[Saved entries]
(** * A shallow embedding of [pkg/raindrop/client.go]

    The Raindrop.io API client is glue code around Go's standard library:
    every operation builds a request ([newRequest]), hands it to the HTTP
    transport and decodes the reply ([parseResponse]).  This development
    embeds the client's functions one by one and proves what the
    specification says about them.

    Layout:
    - the Go runtime notions the client needs (errors, panics, [defer]);
    - models of the library functions the client calls ([strconv], [path],
      [net/url], [encoding/json], [net/http]), each documented with the part
      of the library behaviour it covers;
    - the embedding of [client.go] itself, in module [raindrop];
    - the theorems.

    Go strings are byte strings: they are modelled by [string], a list of
    8-bit characters.  Integers are modelled by [Z]. *)

From Stdlib Require Import ZArith Ascii String List Bool Lia.
From Stdlib Require Import DecimalString DecimalZ.
From stdpp Require Import gmap strings list fin_maps.

Set Warnings "-register-all".

Local Open Scope string_scope.
Local Open Scope Z_scope.

(** ** Bytes and strings *)

Definition byte_val (c : ascii) : Z := Z.of_N (N_of_ascii c).
Definition byte_of (z : Z) : ascii := ascii_of_N (Z.to_N z).

(** The double quote, byte 34. *)
Definition dquote : ascii := "034"%char.

Definition in_range (lo hi c : ascii) : bool :=
  (byte_val lo <=? byte_val c) && (byte_val c <=? byte_val hi).

Definition is_lower (c : ascii) : bool := in_range "a" "z" c.
Definition is_upper (c : ascii) : bool := in_range "A" "Z" c.
Definition is_digit (c : ascii) : bool := in_range "0" "9" c.
Definition is_alpha (c : ascii) : bool := is_lower c || is_upper c.

Definition to_upper (c : ascii) : ascii :=
  if is_lower c then byte_of (byte_val c - 32) else c.
Definition to_lower (c : ascii) : ascii :=
  if is_upper c then byte_of (byte_val c + 32) else c.

Definition ishex (c : ascii) : bool :=
  is_digit c || in_range "a" "f" c || in_range "A" "F" c.

Definition unhex (c : ascii) : Z :=
  if is_digit c then byte_val c - 48
  else if in_range "a" "f" c then byte_val c - 97 + 10
  else if in_range "A" "F" c then byte_val c - 65 + 10
  else 0.

Definition upperhex (n : Z) : ascii :=
  if n <? 10 then byte_of (48 + n) else byte_of (65 + n - 10).
Definition lowerhex (n : Z) : ascii :=
  if n <? 10 then byte_of (48 + n) else byte_of (97 + n - 10).

Fixpoint string_map (f : ascii -> ascii) (s : string) : string :=
  match s with
  | EmptyString => EmptyString
  | String c r => String (f c) (string_map f r)
  end.

Fixpoint string_forallb (p : ascii -> bool) (s : string) : bool :=
  match s with
  | EmptyString => true
  | String c r => p c && string_forallb p r
  end.

Definition string_existsb (p : ascii -> bool) (s : string) : bool :=
  negb (string_forallb (fun c => negb (p c)) s).

(** [cut sep s] is Go's [strings.Cut] for a one-byte separator: the text
    before the first [sep], the text after it, and whether [sep] occurs. *)
Fixpoint cut (sep : ascii) (s : string) : string * string * bool :=
  match s with
  | EmptyString => (EmptyString, EmptyString, false)
  | String c r =>
      if Ascii.eqb c sep then (EmptyString, r, true)
      else let '(b, a, found) := cut sep r in (String c b, a, found)
  end.

(** [split sep s] is Go's [strings.Split] for a one-byte separator. *)
Fixpoint split (sep : ascii) (s : string) : list string :=
  match s with
  | EmptyString => [EmptyString]
  | String c r =>
      if Ascii.eqb c sep then EmptyString :: split sep r
      else match split sep r with
           | [] => [String c EmptyString]
           | x :: xs => String c x :: xs
           end
  end.

Fixpoint join (sep : string) (l : list string) : string :=
  match l with
  | [] => EmptyString
  | [x] => x
  | x :: xs => x +:+ sep +:+ join sep xs
  end.

Definition is_empty (s : string) : bool :=
  match s with EmptyString => true | _ => false end.

Definition has_prefix (s p : string) : bool := String.prefix p s.

Fixpoint sorted_insert (x : string) (l : list string) : list string :=
  match l with
  | [] => [x]
  | y :: ys => if String.leb x y then x :: l else y :: sorted_insert x ys
  end.

(** [sort.Strings]: byte-wise lexicographic order. *)
Definition sort_strings (l : list string) : list string :=
  fold_right sorted_insert [] l.

(** ** Errors, panics and deferred calls *)

(** The values of Go's [error] interface that can reach the client.  A [nil]
    error is [None] in an [option error].  The texts of the library's errors
    are abridged where Go formats an operand with [%q]; the errors of the
    client itself are given in full. *)
Inductive error : Type :=
| errorString (s : string)
    (* errors.New and fmt.Errorf without %w, from the standard library *)
| fundamental (msg : string)
    (* errors.New of github.com/pkg/errors *)
| url_EscapeError (s : string)
| url_InvalidHostError (s : string)
| url_Error (op URL : string) (err : error)
| json_SyntaxError
| json_UnmarshalTypeError (Value GoType : string)
| http_InvalidMethod (method : string)
| external (msg : string)
    (* an error produced outside the client: by the transport, or by a
       response body's Read or Close *)
| runtime_nil_dereference
    (* the run-time panic "invalid memory address or nil pointer
       dereference" *)
| unmodelled (what : string).
    (* the input is one the model of a library function does not cover *)

(** The result of running a Go function: it returns, or it panics. *)
Inductive outcome (A : Type) : Type :=
| Returned (a : A)
| Panicked (v : error).
Arguments Returned {A} a.
Arguments Panicked {A} v.

Section Monad.
Context {S : Type}.

(** Computations over a state [S] that may panic; the state reached when
    the panic started is kept, because deferred calls still run on it. *)
Definition M (A : Type) : Type := S -> outcome A * S.

Definition ret {A} (a : A) : M A := fun s => (Returned a, s).

Definition bind {A B} (k : A -> M B) (m : M A) : M B := fun s =>
  match m s with
  | (Returned a, s') => k a s'
  | (Panicked v, s') => (Panicked v, s')
  end.

Definition panic {A} (v : error) : M A := fun s => (Panicked v, s).

Definition modify (f : S -> S) : M unit := fun s => (Returned tt, f s).

(** [with_defer d body] is a function body [body] that started with
    [defer d]: [d] runs when [body] returns and also when it panics; a
    panic of [d] replaces the outcome. *)
Definition with_defer {A} (d : M unit) (body : M A) : M A := fun s =>
  let '(r, s1) := body s in
  match d s1 with
  | (Returned _, s2) => (r, s2)
  | (Panicked v, s2) => (Panicked v, s2)
  end.
End Monad.
Arguments M S A : clear implicits.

• _Problem to solve_
Repeat exactly the lines above, starting with the first line of the records and finishing with the line holding "of the library behaviour it covers;". Add no other line.

• _Written response_
(** * A shallow embedding of [pkg/raindrop/client.go]

    The Raindrop.io API client is glue code around Go's standard library:
    every operation builds a request ([newRequest]), hands it to the HTTP
    transport and decodes the reply ([parseResponse]).  This development
    embeds the client's functions one by one and proves what the
    specification says about them.

    Layout:
    - the Go runtime notions the client needs (errors, panics, [defer]);
    - models of the library functions the client calls ([strconv], [path],
      [net/url], [encoding/json], [net/http]), each documented with the part
      of the library behaviour it covers;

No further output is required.